Monday, August 20, 2007

A cup of Trangia Tea

The Trangia 27-1 UL stove arrived last Wednesday in a little brown parcel and it was all very exciting. Unfortunately in all the excitement I had neglected to get excited enough to actually buy any fuel for it, so wasn't able to test it straight away and had to content myself with merely unpacking it, working out what was what, and gazing admiringly at how neatly all the bits and pieces nested together.

On Thursday I picked up a good supply of pretty purple juice from the hardware shop and on Friday, a rather bleak and drizzly looking day (hey, this is the summer of grey miserable days, don't you know?), I put on my raincoat, armed myself with one Trangia stove + accessories, one plastic camping mug, one Spork (for stirring), one teabag, a small bottle of meths, a bottle of water, a cigarette lighter and set off into the deepest darkest depths of The Garden to boil up a cup of Trangia Tea.

Bits & Pieces

The Trangia comes in several parts:

  1. Burner unit
    The burner (centre) is the core of the system, and that's where the fuel goes.

    The simmer ring (right) can be placed over the burner and opened to varying degrees for more efficient burning. When completely closed, it can be used to extinguish the burner.

    The screw-cap (left) allows you to store left-over fuel for next time.

  2. Upper windshield
    This bit keeps the wind off the flame and supports the pans. The pot supports are lowered when using the saucepans, or raised (as shown) to support the frying pan.

  3. Lower windshield
    This bit holds up the burner.

    It all fits together to make a stable and windproof stove.

Lighting up

I poured a small amount of meths into the burner and added a little water. You're supposed to add 10-15% water to the fuel to prevent sooting - it probably would have been a good idea to have something to measure out the proportions.

Lighting the stove was a bit tricky. At the risk of sounding a bit stupid, I spent a considerable amount of time attempting to light the little holes, like you'd do on a gas stove. Ten minutes later I had a sore thumb and an unlit stove. I tried using a bit of paper to transfer the flame but that didn't have much effect either. The instructions on the packaging didn't make it clear exactly how to light the stove, and after much frustration I gave up, headed indoors and searched the internet for more information.

That was when I came across a delightful little page on How to use a Trangia Camping Stove which informed me that, contrary to my instincts, I should just be chucking a lighted match into the little purple puddle of fuel. My cup of tea was saved! I didn't have any matches so had to use the lighted bits of paper, and a couple of minutes later my little stove was roaring away. I measured out a cupful of water into one of the saucepans, put it on to boil and covered it up with the frying pan / lid.
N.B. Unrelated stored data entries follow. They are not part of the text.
Lemma nsum_nan (l : list num) : In NaN l -> nsum l = NaN.
Proof.
  unfold nsum. generalize (Fin 0).
  induction l as [|x t IH]; intros acc H; [destruct H|].
  simpl. destruct H as [->|H].
  - rewrite nadd_nan_r. apply fold_nadd_nan.
  - now apply IH.
Qed.

Lemma row_norm_nan (row : list num) : In NaN row -> row_norm row = NaN.
Proof.
  intros H. unfold row_norm. apply nsum_nan.
  change NaN with ((fun v => nmul v v) NaN). now apply in_map.
Qed.

(** A NaN coordinate in point [i] makes the whole row [i] and the whole
    column [i] of the distance matrix NaN. *)
Theorem pairwise_internal_dist_nan (x : matrix) (i j : nat)
        (ri : list num) :
  nth_error x i = Some ri ->
  In NaN ri ->
  (j < length x)%nat ->
  (exists r, nth_error (pairwise_internal_dist x) i = Some r /\
             nth_error r j = Some NaN) /\
  (exists r, nth_error (pairwise_internal_dist x) j = Some r /\
             nth_error r i = Some NaN).
Proof.
  intros Hi Hnan Hj.
  destruct (nth_error x j) as [rj|] eqn:Ej;
    [|apply nth_error_None in Ej; lia].
  pose proof (row_norm_nan _ Hnan) as Hn.
  split.
  - destruct (dist_entry_at _ _ _ Hi Ej) as (r & Hr & He).
    exists r. split; [exact Hr|]. rewrite He. f_equal.
    unfold dist_entry. cbn [fst snd]. rewrite Hn.
    now rewrite nadd_nan_r.
  - destruct (dist_entry_at _ _ _ Ej Hi) as (r & Hr & He).
    exists r. split; [exact Hr|]. rewrite He. f_equal.
    unfold dist_entry. cbn [fst snd]. rewrite Hn. reflexivity.
Qed.

(** ** [drmsd] *)

Lemma nmean_nil : nmean [] = NaN.
Proof.
  unfold nmean, nsum. simpl.
  destruct (Req_dec_T 0 0) as [_|H]; [|congruence].
  unfold inf_scaled. destruct (Rlt_dec 0 0); [lra | reflexivity].
Qed.

(** With fewer than two points there is no pair to compare, and [drmsd]
    returns NaN (the mean of no value), whatever the second tensor is. *)
Theorem drmsd_fewer_than_two_points (a b : matrix) :
  (length a <= 1)%nat -> drmsd a b = Ok NaN.
Proof.
  intros H. unfold drmsd. cbv zeta. rewrite dist_nrows, dist_ncols.
  destruct a as [|r [|r' t]]; [| |simpl in H; lia];
    cbn [length triu_indices triu_pairs seq flat_map map fst snd
         Nat.add Nat.sub app index2 combine mapM bind];
    unfold mse_loss; cbn [combine map]; now rewrite nmean_nil.
Qed.

Lemma mapM_raises {T U : Type} (f : T -> result U) (e : pyexn) (l : list T) :
  (forall x, In x l -> f x = Raise e \/ exists v, f x = Ok v) ->
  (exists x, In x l /\ f x = Raise e) ->
  mapM f l = Raise e.
Proof.
  induction l as [|x t IH]; intros Hall [y [Hy Hf]]; [destruct Hy|].
  cbn [mapM]. destruct (Hall x (or_introl eq_refl)) as [E|[v E]];
    rewrite E; [reflexivity|].
  cbn [bind]. destruct Hy as [->|Hy]; [congruence|].
  rewrite IH; [reflexivity | intros z Hz; apply Hall; now right |].
  now exists y.
Qed.

Lemma mapM_ext_in {T U : Type} (f g : T -> result U) (l : list T) :
  (forall x, In x l -> f x = g x) -> mapM f l = mapM g l.
Proof.
  induction l as [|x t IH]; intros H; [reflexivity|].
  cbn [mapM]. rewrite (H x (or_introl eq_refl)).
  rewrite IH by (intros z Hz; apply H; now right). reflexivity.
Qed.

Lemma last_pair_in_triu (n : nat) :
  (2 <= n)%nat -> In (0%nat, (n - 1)%nat) (triu_pairs n n 1).
Proof.
  intros H. unfold triu_pairs. apply in_flat_map.
  exists 0%nat. split; [apply in_seq; lia|].
  apply in_map, in_seq. lia.
Qed.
It took about 3-4 minutes to boil - not the fastest stove in the world but its stability does allow multi-tasking, so I could have made a start on putting up the tent while the water was boiling. At this point, most of the system was quite hot. The upper windshield, pan and lid were all too hot to touch and I needed to use the handle with them (the handle stays off until you need it). The lower windshield was cooler, but with longer cooking it too might have been too hot to touch.

I removed the lid, took the pan off the flame and dropped the closed simmer ring onto the burner - a tricky task as everything was so hot - and left the burner to cool. The cap shouldn't be screwed back onto the burner until it has cooled, otherwise the rubber seal on the cap will be damaged and you'll end up leaking meths everywhere.


I poured the water into the plastic camping mug and left my cuppa to brew for a few minutes.

Examining the bottom of the pan revealed no sooting whatsoever (sooting is frequently reported by Trangia users who don't read the instructions and burn neat meths), just a little discolouration from the heat. Jolly good.


Disaster struck when I noticed an odd phenomenon - the cup was virtually empty but I hadn't drunk anything from it. The cheapo plastic mug I'd picked up from a nearby camping shop, while nice and light, was also split down the handle and the lawn had drunk most of my lovely cuppa. Noooo....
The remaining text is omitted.